Yes, I do mean misogynist. To imply that women exclusively use sex to get what they want from men is a hateful and misguided accusation.
The second fallacy here is that for a man to use his sexuality he must do so overtly through the act of seduction, like we’ve come to expect from female characters. I would argue that there are very few male heroes in the sci-fi/fantasy/action genres that aren’t saturated with an equally misguided stereotypical sexuality–that of universal appeal.
Every woman wants James Bond. Even Dame Densch’s M wasn’t immune to the charms of Pierce Brosnin’s vapid man-whore of a spy. Every woman wants Conan. Oh sure, some of them have to be convinced by his inability to perceive their denials as anything other than playing coy, but they eventually come around. Every woman wants Captain Kirk. It doesn’t matter if they’re alien, human, married, or the childhood loves of his officers–none of them can resist his passionate approach to life and his come-hither eye-light.
The flawed portrayal of male sexuality in this media is the flip side of the coin from the flawed portrayal of female sexuality. Women must dress up, act nice, be tough (but not too tough), strong (but not too strong), be physically flawless, and blond if they hope to attract a man. That’s not all, they also have to work at it. Seduce them, go the extra mile to get their attention. Male characters, on the other hand, most often have to do no work at all. All they need do is settle their eye upon one of the many eager and willing women who breathlessly await their notice.
The bravado, the swagger, the total self assurance–these are all trademarks of the portrayal of male sexuality in these films. I would argue that this is equally as harmful as the portrayal of female sexuality, if not more so. Not just harmful to women either, harmful to women and men.
To see a dramatic interpretation of the sort of male behavior that results from saturation in such media, watch any episode of the first season of Mad Men. It seems almost like a parody that these men assume that any woman they care to notice will want them. They casually degrade any woman who isn’t tall enough, busty enough or thin enough, despite being short, scrawny or hefty themselves. It seems like a parody, but I have been expected to join in a great many conversations just like these over the course of my life. I have watched women react negatively to the arrogant sexual advances and listened as the men, moments after, brag about how impressed she was with them. I have spent more time than I care to think about in the company of men who were raised to believe this is how they need to behave in order to be considered men.
And I honestly don’t think any of them like acting that way any more than I enjoy watching it, or women enjoy being on the receiving end of it. There is a desperation and loneliness inherent in these attempt to live up to a ridiculously inflated self image. Most of them didn’t really believe their self-deception and the ones that did were a sincere danger–if not to the women around them, than to themselves.

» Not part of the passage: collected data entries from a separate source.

Lemma put_cell_byte buf i s v x :
  byte_at buf (Z.to_nat (pos i s)) = x → room buf → in_codes i s → cell_value v →
  let y := if bits =? 4 then Z.lor x (Z.shiftl v (4 * half i)) else v in
  put_cell buf i s v = Ok (<[Z.to_nat (pos i s) := y]> buf) ∧ is_byte y.
Proof.
  intros <- [Hb Hroom] [Hi Hs] Hv y. pose proof (pos_nonneg i s ltac:(lia) ltac:(lia)). pose proof (co_base Hok).
  pose proof (Hroom i s Hi Hs) as Hlt. pose proof (byte_at_is_byte buf (Z.to_nat (pos i s)) Hb) as Hx.
  unfold put_cell, cell_value in *. subst y. pose proof (half_range i ltac:(lia)) as Hh.
  destruct cpb_cases as [[Hbits Hc]|[Hbits Hc]]; rewrite Hbits in *; cbn [Z.eqb Pos.eqb] in *.
  - unfold or_byte. destruct (vec_get_Ok buf (pos i s)) as (b & Eb & Eg); [lia|]. rewrite Eg, bind_Ok.
    unfold byte_at in *. rewrite Eb in Hx |- *. cbn [default] in *.
    assert ((if 16 <=? i mod codes_per_block 4 then u8 (Z.shiftl v 4) else v) = Z.shiftl v (4 * half i)) as ->.
    { unfold half in *. rewrite Hbits, Hc in *. cbn [Z.eqb Pos.eqb] in *. pose proof (Z.mod_pos_bound i 32 ltac:(lia)).
      destruct (Z.leb_spec 16 (i mod 32)).
      - replace (i mod 32 / 16) with 1 by (Z.div_mod_to_equations; lia). unfold u8.
        rewrite Z.mod_small; [done|]. rewrite Z.shiftl_mul_pow2 by lia. lia.
      - replace (i mod 32 / 16) with 0 by (Z.div_mod_to_equations; lia). by rewrite Z.shiftl_0_r. }
    rewrite vec_set_Ok by lia. split; [done|]. by apply lor_byte.
  - rewrite vec_set_Ok by lia. by split.
Qed.

Lemma byte_at_insert (buf : list Z) k x j :
  (k < length buf)%nat → byte_at (<[k := x]> buf) j = if decide (j = k) then x else byte_at buf j.
Proof.
  intros Hk. unfold byte_at. case_decide as Hj; [subst; by rewrite list_lookup_insert_eq by done|].
  by rewrite list_lookup_insert_ne by congruence.
Qed.

(** The cells after writing one of them that was empty. *)
Lemma put_cell_ok buf i s v :
  room buf → in_codes i s → cell_value v → cell buf i s = 0 →
  ∃ buf', put_cell buf i s v = Ok buf' ∧ room buf' ∧ same_elsewhere buf buf' ∧
    ∀ i' s', in_codes i' s' → cell buf' i' s' = if decide (i' = i ∧ s' = s) then v else cell buf i' s'.
Proof.
  intros Hroom Hin Hv H0. destruct (put_cell_byte buf i s v _ eq_refl Hroom Hin Hv) as [E Hy].
  eexists. split; [exact E|]. set (y := if bits =? 4 then _ else _) in *.
  pose proof Hin as [Hi Hs]. pose proof (pos_nonneg i s ltac:(lia) ltac:(lia)). pose proof (co_base Hok).
  pose proof (proj2 Hroom i s Hi Hs) as Hlt.
  assert (Z.to_nat (pos i s) < length buf)%nat as Hn by lia.
  split; [|split].
  - destruct Hroom as [Hb Hr]. split; [by apply Forall_insert|]. intros. rewrite length_insert. by apply Hr.
  - split; [by rewrite length_insert|]. intros k Hk. rewrite byte_at_insert, decide_False; [done| |done].
    intros ->. apply (Hk i s Hin). lia.
  - intros i' s' [Hi' Hs']. pose proof (pos_nonneg i' s' ltac:(lia) ltac:(lia)). unfold cell in *.
    rewrite byte_at_insert by done. case_decide as Hp.
    + assert (pos i' s' = pos i s) as Hp' by lia. rewrite Hp'. subst y.
      destruct (co_bits Hok) as [Hb|Hb]; rewrite Hb in *; cbn [Z.eqb Pos.eqb] in *; unfold cell_value in Hv; rewrite Hb in Hv; cbn in Hv.
      * rewrite nib_lor, nib_shiftl by (try apply half_range; lia). case_decide as Heq.
        -- destruct Heq as [-> ->]. by rewrite H0, Z.eqb_refl.
        -- destruct (Z.eqb_spec (half i') (half i)) as [Hh|_]; [|by rewrite Z.lor_0_r].
           destruct (pos_inj i' s' i s) as [-> ->]; try done; lia.
      * rewrite decide_True; [done|]. apply pos_inj; try done; try lia. unfold half. by rewrite Hb.
    + rewrite decide_False; [done|]. intros [-> ->]. done.
Qed.

Lemma same_elsewhere_trans b1 b2 b3 : same_elsewhere b1 b2 → same_elsewhere b2 b3 → same_elsewhere b1 b3.
Proof. intros [L1 S1] [L2 S2]. split; [congruence|]. intros k Hk. by rewrite S2, S1. Qed.

(** A code: all its segments, one after the other. *)
Lemma put_code_ok (v : Z → Z) (put : Z → list Z → res (list Z)) buf i :
  room buf → 0 ≤ i < n_codes → (∀ s, 0 ≤ s < m4 → cell buf i s = 0 ∧ cell_value (v s)) →
  (∀ s b, 0 ≤ s < m4 → put s b = put_cell b i s (v s)) →
  ∃ buf', for_range (Z.to_nat m4) 0 put buf = Ok buf' ∧ room buf' ∧ same_elsewhere buf buf' ∧
    ∀ i' s', in_codes i' s' → cell buf' i' s' = if decide (i' = i) then v s' else cell buf i' s'.
Proof.
  intros Hroom Hi Hv Hput. pose proof (co_m4 Hok).
  set (J := λ n b, room b ∧ same_elsewhere buf b ∧
    ∀ i' s', in_codes i' s' → cell b i' s' = if decide (i' = i ∧ s' < n) then v s' else cell buf i' s').
  destruct (for_range_ok J put (Z.to_nat m4) 0 buf) as (buf' & E & Hr & Hs & Hc).
  - split; [done|]. split; [by split|]. intros i' s' [_ ?]. rewrite decide_False; [done|]. lia.
  - intros s b Hs (Hr & Hsame & Hc). rewrite Hput by lia.
    destruct (put_cell_ok b i s (v s)) as (b' & E & Hr' & Hsame' & Hc'); [done|split; lia|apply Hv; lia| |].
    + rewrite Hc by (split; lia). rewrite decide_False by lia. apply Hv. lia.
    + exists b'. split; [done|]. split; [done|]. split; [by eapply same_elsewhere_trans|].
      intros i' s' Hin. rewrite Hc', Hc by done. pose proof Hin as [_ ?].
      destruct (decide (i' = i ∧ s' = s)) as [[-> ->]|Hne].
      * by rewrite decide_True by lia.
      * destruct (decide (i' = i ∧ s' < s)); [by rewrite decide_True by lia|by rewrite decide_False by lia].
  - exists buf'. split; [done|]. split; [done|]. split; [done|]. intros i' s' Hin. rewrite Hc by done.
    destruct (decide (i' = i)) as [Hx|Hx]; [|by rewrite decide_False by lia].
    rewrite decide_True; [done|]. destruct Hin. lia.
Qed.

(** The codes [from, from + n). *)
Lemma put_codes_ok (v : Z → Z → Z) (row : Z → list Z → res (list Z)) n from buf :
  room buf → 0 ≤ from → from + Z.of_nat n ≤ n_codes →
  (∀ k s, 0 ≤ k < Z.of_nat n → 0 ≤ s < m4 → cell buf (from + k) s = 0 ∧ cell_value (v k s)) →
  (∀ k b, 0 ≤ k < Z.of_nat n → room b → ∃ put, row k b = for_range (Z.to_nat m4) 0 put b ∧
     ∀ s b, 0 ≤ s < m4 → put s b = put_cell b (from + k) s (v k s)) →
  ∃ buf', for_range n 0 row buf = Ok buf' ∧ room buf' ∧ same_elsewhere buf buf' ∧
    ∀ i s, in_codes i s → cell buf' i s = if decide (from ≤ i < from + Z.of_nat n) then v (i - from) s else cell buf i s.
Proof.
  intros Hroom Hf Hn Hv Hrow.
  set (J := λ k b, room b ∧ same_elsewhere buf b ∧
    ∀ i s, in_codes i s → cell b i s = if decide (from ≤ i < from + k) then v (i - from) s else cell buf i s).
  destruct (for_range_ok J row n 0 buf) as (buf' & E & Hr & Hs & Hc).
  - split; [done|]. split; [by split|]. intros i s _. by rewrite decide_False by lia.
  - intros k b Hk (Hr & Hsame & Hc). destruct (Hrow k b ltac:(lia) Hr) as (put & -> & Hput).
    destruct (put_code_ok (v k) put b (from + k)) as (b' & E & Hr' & Hsame' & Hc'); [done|lia| |done|].
    + intros s Hs. rewrite Hc by (split; lia). rewrite decide_False by lia. apply Hv; lia.
    + exists b'. split; [done|]. split; [done|]. split; [by eapply same_elsewhere_trans|].
      intros i s Hin. rewrite Hc', Hc by done. destruct (decide (i = from + k)) as [-> |Hne].
      * rewrite decide_True by lia. f_equal. lia.
      * destruct (decide (from ≤ i < from + k)); [by rewrite decide_True by lia|by rewrite decide_False by lia].
  - by exists buf'.
Qed.

(** ** Segments of a packed code *)

Definition seg (code_size : Z) (code : list Z) (s : Z) : Z :=
  if bits =? 4 then (if s / 2 <? code_size then nib (s mod 2) (byte_at code (Z.to_nat (s / 2))) else 0)
  else (if s <? code_size then byte_at code (Z.to_nat s) else 0).

Lemma seg_value code_size code s : Forall is_byte code → cell_value (seg code_size code s).
Proof.
  intros Hc. unfold cell_value, seg. destruct (co_bits Hok) as [-> | ->]; cbn [Z.eqb Pos.eqb]; destruct (_ <? _); try (unfold is_byte; lia).
  - apply nib_range.
  - by apply byte_at_is_byte.
Qed.

Lemma vec_get_byte (l : list Z) k : 0 ≤ k < Z.of_nat (length l) → vec_get l k = Ok (byte_at l (Z.to_nat k)).
Proof. intros Hk. destruct (vec_get_Ok l k Hk) as (x & E & ->). unfold byte_at. by rewrite E. Qed.

Lemma write_code_row buf i code_size code :
  0 ≤ i → Forall is_byte code → 0 ≤ code_size ≤ Z.of_nat (length code) →
  ∃ put, write_code_to_fs_block buf (block_of base m4 bits i) (i mod codes_per_block bits) m4 bits code_size code =
      for_range (Z.to_nat m4) 0 put buf ∧
    ∀ s b, 0 ≤ s < m4 → put s b = put_cell b i s (seg code_size code s).
Proof.
  intros Hi Hc Hl. unfold write_code_to_fs_block, put_cell, seg.
  destruct cpb_cases as [[Hb Hcp]|[Hb Hcp]]; rewrite Hb; cbn [Z.eqb Pos.eqb]; eexists; (split; [reflexivity|]); intros s b Hs.
  - cbv beta. pose proof (Z.div_pos s 2 ltac:(lia) ltac:(lia)).
    destruct (Z.ltb_spec (s / 2) code_size).
    + rewrite vec_get_byte by lia. cbn [mbind res_bind]. unfold mret, res_ret. cbn [mbind res_bind].
      replace (if s mod 2 =? 0 then Z.land (byte_at code (Z.to_nat (s / 2))) 15 else Z.shiftr (byte_at code (Z.to_nat (s / 2))) 4)
        with (nib (s mod 2) (byte_at code (Z.to_nat (s / 2)))).
      * unfold pos. rewrite Hb. done.
      * pose proof (Z.mod_pos_bound s 2). destruct (Z.eqb_spec (s mod 2) 0) as [->|]; [by rewrite nib_low|].
        replace (s mod 2) with 1 by lia. rewrite nib_high; [done|]. by apply byte_at_is_byte.
    + unfold mret, res_ret. cbn [mbind res_bind]. unfold pos. rewrite Hb. done.
  - cbv beta. unfold pos. rewrite Hb in *. rewrite Hcp, Z.mod_mod by lia.
    destruct (Z.ltb_spec s code_size); [by rewrite vec_get_byte by lia|done].
Qed.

So while we discuss the portrayal of women in media, and focus on the harmful portrayals of female sexuality, it’s important to realize that there’s a flip side to this coin. Male characters are being equally poorly portrayed, even if that portrayal makes them appear to be the victors of the “war of the sexes.” Because it shouldn’t be a war. It’s not a war and it’s not a game. It’s a conversation. It’s a partnership. It’s a cooperative venture. Both sexes are being disadvantaged by the dismal portrayal of gender and sexuality in the media.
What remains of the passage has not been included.